Dia bukan hanya gairah yang menerangi malam panjang, tapi juga tangis di pagi hari yang menyesakkan. Aku menjelma sesungguhnya diriku, menyelami semua dimensi, menemui ribuan emosi. Semua yang tak sempurna, aku coba terima. Dia dan segala kesedihannya, adalah derai air mata yang pasti. Seperti serupa, yang susah payah aku maafkan. Melihat dan mendengarnya langsung, seperti kembali ke sebuah lorong panjang yang kelam. Apakah aku mampu memeluknya dan tak kembali menawarkan kesepian yang sama?

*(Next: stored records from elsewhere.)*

(** What a delivery does to the world, whatever the task and the
    retry. *)
Lemma run_delivery_effect retries now msg w :
  let w' := (run_delivery retries now msg w).2 in
  audit_logs (db w') = audit_logs (db w)
  /\ orders (db w') = orders (db w)
  /\ manager w' = manager w /\ closed w' = closed w /\ wire w' = wire w
  /\ broker w `prefix_of` broker w'
  /\ payments w `prefix_of` payments w'
  /\ sms w `prefix_of` sms w'
  /\ (forall id c, message_cards (db w) !! id = Some c ->
        message_cards (db w') !! id = Some c)
  /\ (refund_applications (db w') = refund_applications (db w)
      \/ exists rid amount method refund,
           task_of msg = process_refund_payment_msg rid amount method
           /\ refund_applications (db w) !! rid = Some refund
           /\ refund_applications (db w')
              = <[rid := set_completed now refund]>
                  (refund_applications (db w))).
Proof.
  revert retries.
  induction msg as [rid phone message|rid amount method|aid|n task IH];
    intros retries; simpl.
  - repeat split; try done; [by apply prefix_app_r|by left].
  - unfold process_refund_payment, self_retry.
    destruct (refund_applications (db w) !! rid) as [r|] eqn:Hr; simpl.
    + repeat split; try done; [by apply prefix_app_r|].
      right. by exists rid, amount, method, r.
    + destruct (retries <? 3)%nat; simpl; repeat split; try done;
        try (by left); by apply prefix_app_r.
  - unfold notify_admin_audit, self_retry.
    destruct (audit_logs (db w) !! aid); simpl.
    + repeat split; try done; [|by left].
      intros k c Hc. by apply add_row_lookup_old.
    + destruct (retries <? 2)%nat; simpl; repeat split; try done;
        try (by left); by apply prefix_app_r.
  - apply IH.
Qed.

(** No operation touches a decision once it is stored. *)
Lemma step_keeps_decided op w id a :
  audit_logs (db w) !! id = Some a ->
  AuditLog.action a <> AuditAction.PENDING ->
  audit_logs (db (step op w)) !! id = Some a.
Proof.
  intros Ha Hne. destruct op as [now id' request adm|now sn state|
    settings now state|now ce oid uid rd rc|tid uid|now msg]; simpl.
  - destruct (admin_decision now id' request adm w) as [[r|e] w'] eqn:E.
    + apply admin_decision_ok in E as (a' & Ha' & Hp & Hw'). simpl.
      rewrite Hw', lookup_insert_ne; [done|]. intros ->. congruence.
    + by apply admin_decision_raise in E as ->.
  - unfold handle_refund. destruct sn as [sn|]; [|done].
    destruct (List.find _ _) as [[oid o]|]; [|done].
    destruct (negb _); [done|].
    by destruct (non_returnable_names _).
  - unfold check_refund_eligibility, risk_tier.
    destruct (AgentState.refund_data state) as [rdt|]; [|done].
    repeat match goal with
    | |- context [if Qge_bool ?x ?y then _ else _] => destruct (Qge_bool x y)
    end; simpl.
    1,2: match goal with
      | |- context [if negb ?b then _ else _] => destruct b
      end; simpl; [|done];
      match goal with
      | |- audit_logs (db (notify_status_change ?n ?t ?s ?d ?w0)) !! _ = _ =>
          destruct (notify_status_change_only_sends n t s d w0) as [-> _]
      end; simpl; by apply add_row_lookup_old.
    unfold auto_approve. destruct (RefundData.refund_id rdt) as [rid|];
      [|done].
    by destruct (refund_applications (db w) !! rid).
  - unfold create_refund_application.
    destruct (orders (db w) !! oid) as [o|]; [|done].
    destruct (Z.eqb (Order.user_id o) uid); [|done].
    destruct (check_eligibility now oid o (db w)) as [[] msg]; [|done].
    simpl. by destruct ce.
  - done.
  - unfold run_task.
    by destruct (run_delivery_effect 0 now msg w) as (-> & _).
Qed.

Lemma run_keeps_decided ops w id a :
  audit_logs (db w) !! id = Some a ->
  AuditLog.action a <> AuditAction.PENDING ->
  audit_logs (db (run ops w)) !! id = Some a.
Proof.
  revert w. induction ops as [|op ops IH]; intros w Ha Hne; [done|].
  simpl. apply IH; [|done]. by apply step_keeps_decided.
Qed.

(** ** C5: the risk tier *)

(** The node follows [risk_tier]: it asks for a review exactly when the
    tier is not [LOW], the audit log it writes carries the tier, and it
    raises only when the tier asks for a review and the snapshot cannot be
    stored. *)
Lemma check_refund_eligibility_tier settings now state w rd :
  AgentState.refund_data state = Some rd ->
  let tier := risk_tier settings (amount_of rd) in
  let '(u, w') := check_refund_eligibility settings now state w in
  match u with
  | None =>
      tier <> RiskLevel.LOW
      /\ json_ok (context_snapshot_of state rd) = false
      /\ w' = w
  | Some u =>
      (tier = RiskLevel.LOW \/ json_ok (context_snapshot_of state rd) = true)
      /\ AuditUpdate.audit_required u
         = negb (bool_decide (tier = RiskLevel.LOW))
      /\ (tier = RiskLevel.LOW ->
          AuditUpdate.audit_log_id u = None
          /\ audit_logs (db w') = audit_logs (db w))
      /\ (tier <> RiskLevel.LOW ->
          exists log,
            AuditUpdate.audit_log_id u = Some (next_id (audit_logs (db w)))
            /\ audit_logs (db w') = add_row log (audit_logs (db w))
            /\ AuditLog.risk_level log = tier
            /\ AuditLog.action log = AuditAction.PENDING)
  end.
Proof.
  intros Hrd.
  unfold check_refund_eligibility, risk_tier, amount_of. rewrite Hrd.
  simpl.
  repeat match goal with
  | |- context [if Qge_bool ?x ?y then _ else _] => destruct (Qge_bool x y)
  end; simpl.
  1,2: match goal with
    | |- context [if negb ?b then _ else _] => destruct b
    end; simpl; [|done];
    (split; [by right|]); (split; [done|]); (split; [done|]); intros _;
    eexists; (split; [done|]);
    match goal with
    | |- context [notify_status_change ?n ?t ?s ?d ?w0] =>
        destruct (notify_status_change_only_sends n t s d w0) as [-> _]
    end; simpl; (split; [reflexivity|done]).
  split; [by left|]. split; [done|]. split; [|done]. intros _.
  split; [done|]. unfold auto_approve.
  destruct (RefundData.refund_id rd) as [rid|]; [|done].
  by destruct (refund_applications (db w) !! rid).
Qed.

Lemma risk_tier_thresholds (settings : Settings) (a : Q) :
  (risk_tier settings a = RiskLevel.HIGH
   <-> (HIGH_RISK_REFUND_AMOUNT settings <= a)%Q)
  /\ (risk_tier settings a = RiskLevel.MEDIUM
      <-> (MEDIUM_RISK_REFUND_AMOUNT settings <= a)%Q
          /\ (a < HIGH_RISK_REFUND_AMOUNT settings)%Q)
  /\ (risk_tier settings a = RiskLevel.LOW
      <-> (a < MEDIUM_RISK_REFUND_AMOUNT settings)%Q
          /\ (a < HIGH_RISK_REFUND_AMOUNT settings)%Q)
  /\ risk_tier settings (HIGH_RISK_REFUND_AMOUNT settings) = RiskLevel.HIGH
  /\ risk_tier settings a <> RiskLevel.CRITICAL.
Proof.
  unfold risk_tier, Qge_bool.
  assert (Hrefl : Qle_bool (HIGH_RISK_REFUND_AMOUNT settings)
                    (HIGH_RISK_REFUND_AMOUNT settings) = true)
    by (apply Qle_bool_iff, Qle_refl).
  rewrite Hrefl.
  destruct (Qle_bool (HIGH_RISK_REFUND_AMOUNT settings) a) eqn:Hh;
    [|destruct (Qle_bool (MEDIUM_RISK_REFUND_AMOUNT settings) a) eqn:Hm].
  - apply Qle_bool_iff in Hh.
    repeat split; try done; intros [_ Hlt];
      exfalso; by apply (Qlt_not_le _ _ Hlt).
  - apply Qle_bool_iff in Hm.
    assert (a < HIGH_RISK_REFUND_AMOUNT settings)%Q as Hlt.
    { apply Qnot_le_lt. intros H. apply Qle_bool_iff in H. congruence. }
    repeat split; try done.
    + intros H. exfalso. by apply (Qlt_not_le _ _ Hlt).
    + intros [Hlt' _]. exfalso. by apply (Qlt_not_le _ _ Hlt').
  - assert (a < HIGH_RISK_REFUND_AMOUNT settings)%Q as Hlt.
    { apply Qnot_le_lt. intros H. apply Qle_bool_iff in H. congruence. }
    assert (a < MEDIUM_RISK_REFUND_AMOUNT settings)%Q as Hlt'.
    { apply Qnot_le_lt. intros H. apply Qle_bool_iff in H. congruence. }
    repeat split; try done.
    + intros H. exfalso. by apply (Qlt_not_le _ _ Hlt).
    + intros [H _]. exfalso. by apply (Qlt_not_le _ _ Hlt').
Qed.

(** C5.  For every amount [a] the classifier answers [HIGH] exactly when
    [a] is at least the high threshold, [MEDIUM] exactly when [a] is at
    least the medium threshold and below the high one, and [LOW] exactly
    when [a] is below both; an amount equal to a threshold falls in the
    higher tier ([>=], not [>]).  The classifier is a function of the
    thresholds and the amount alone, defined on every amount.  It is the
    one the audit node runs on the amount of its refund data: the node
    asks for a review exactly when the tier is not [LOW]; on [LOW] it
    writes no audit log; on another tier it writes one new audit log,
    [PENDING], whose risk level is the tier; and it raises, leaving the
    world as it was, only when the tier asks for a review and the context
    snapshot cannot be stored as JSON. *)
Theorem risk_tier_classification (settings : Settings) (a : Q) :
  ((risk_tier settings a = RiskLevel.HIGH
    <-> (HIGH_RISK_REFUND_AMOUNT settings <= a)%Q)
   /\ (risk_tier settings a = RiskLevel.MEDIUM
       <-> (MEDIUM_RISK_REFUND_AMOUNT settings <= a)%Q
           /\ (a < HIGH_RISK_REFUND_AMOUNT settings)%Q)
   /\ (risk_tier settings a = RiskLevel.LOW
       <-> (a < MEDIUM_RISK_REFUND_AMOUNT settings)%Q
           /\ (a < HIGH_RISK_REFUND_AMOUNT settings)%Q)
   /\ risk_tier settings (HIGH_RISK_REFUND_AMOUNT settings) = RiskLevel.HIGH
   /\ risk_tier settings a <> RiskLevel.CRITICAL)
  /\ forall now state w rd,
       AgentState.refund_data state = Some rd ->
       amount_of rd = a ->
       let '(u, w') := check_refund_eligibility settings now state w in
       match u with
       | None =>
           risk_tier settings a <> RiskLevel.LOW
           /\ json_ok (context_snapshot_of state rd) = false
           /\ w' = w
       | Some u =>
           (risk_tier settings a = RiskLevel.LOW
            \/ json_ok (context_snapshot_of state rd) = true)
           /\ AuditUpdate.audit_required u
              = negb (bool_decide (risk_tier settings a = RiskLevel.LOW))
           /\ (risk_tier settings a = RiskLevel.LOW ->
               AuditUpdate.audit_log_id u = None
               /\ audit_logs (db w') = audit_logs (db w))
           /\ (risk_tier settings a <> RiskLevel.LOW ->
               exists log,
                 AuditUpdate.audit_log_id u
                 = Some (next_id (audit_logs (db w)))
                 /\ audit_logs (db w')
                    = add_row log (audit_logs (db w))
                 /\ AuditLog.risk_level log = risk_tier settings a
                 /\ AuditLog.action log = AuditAction.PENDING)
       end.
Proof.
  split; [apply risk_tier_thresholds|].
  intros now state w rd Hrd <-.
  apply (check_refund_eligibility_tier settings now state w rd Hrd).
Qed.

Pada esok yang digadang-gadang penuh senda gurau, dan cinta. Bahkan dipersiapkan sedemikian rupa, dengan langsung menemui sang luka. Memang tak semua benang kusut itu mampu diuraikan, satu-persatu. Terbatas dan tak mampu. Pertahanan selama ini adalah bukti, bahwa pesiapan itu memang benar adanya. Tanpa perlawanan, kembali lagi, hanya ingin memaafkan dan dimaafkan.

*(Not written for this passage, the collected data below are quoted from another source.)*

(** The launcher up to the comparison of the magic: the self binary is
    opened, measured, and the first five of its last thirteen bytes are
    read. *)
Ltac launch_to_footer Hself Hfile Hcalm :=
  unfold run_appended_payload, extract_payload; rewrite Hself;
  erewrite fopen_rb_good by (first [apply Hcalm; cbn; lia | exact Hfile]);
  rewrite fseek_end_good by (apply Hcalm; cbn; lia);
  cbn [f_path f_pos]; autorewrite with world;
  rewrite (contents_of _ _ _ Hfile);
  unfold ftell; cbn [f_pos]; unfold FOOTER_LEN, FOOTER_MAGIC_LEN in *;
  change (5 + 8)%nat with 13%nat in *;
  numerals;
  rewrite long_small by lia;
  rewrite (proj2 (Z.ltb_ge _ _)) by lia;
  rewrite fseek_set_good by (first [apply Hcalm; cbn; lia | lia]);
  rewrite fread_good by (apply Hcalm; cbn; lia);
  cbn [f_path f_pos]; autorewrite with world;
  rewrite (contents_of _ _ _ Hfile);
  match goal with
  | |- context [Z.to_nat (Z.of_nat (length ?d) - Z.of_nat 13)] =>
      replace (Z.to_nat (Z.of_nat (length d) - Z.of_nat 13))
        with (length d - 13)%nat by lia
  end;
  rewrite footer_magic_length by lia; cbn [Nat.eqb negb].

Lemma fread_bad_short (n : nat) (f : FILE) (w : world) (k : nat) :
  faults w (clock w) = Bad k -> (0 < n)%nat ->
  (length (fst (fst (fread n f w))) < n)%nat.
Proof.
  intros Ho Hn. unfold fread, call. rewrite Ho. cbn [fst].
  rewrite !length_take. lia.
Qed.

Mungkin saja tergelincir, terjatuh, bahkan kembali terperosok di masa yang akan datang. Memang tak mudah, tapi tak pernah berarti tak bisa. Dia bukan hanya gelora asmara, tapi juga rasa takut yang dengan sadar ingin aku miliki, entah akan jadi apa.
Kemudian, Dia akan sadar, bahwa menjadi benar-benar kuat dan mampu adalah satu-satunya pilihan saat memilihku.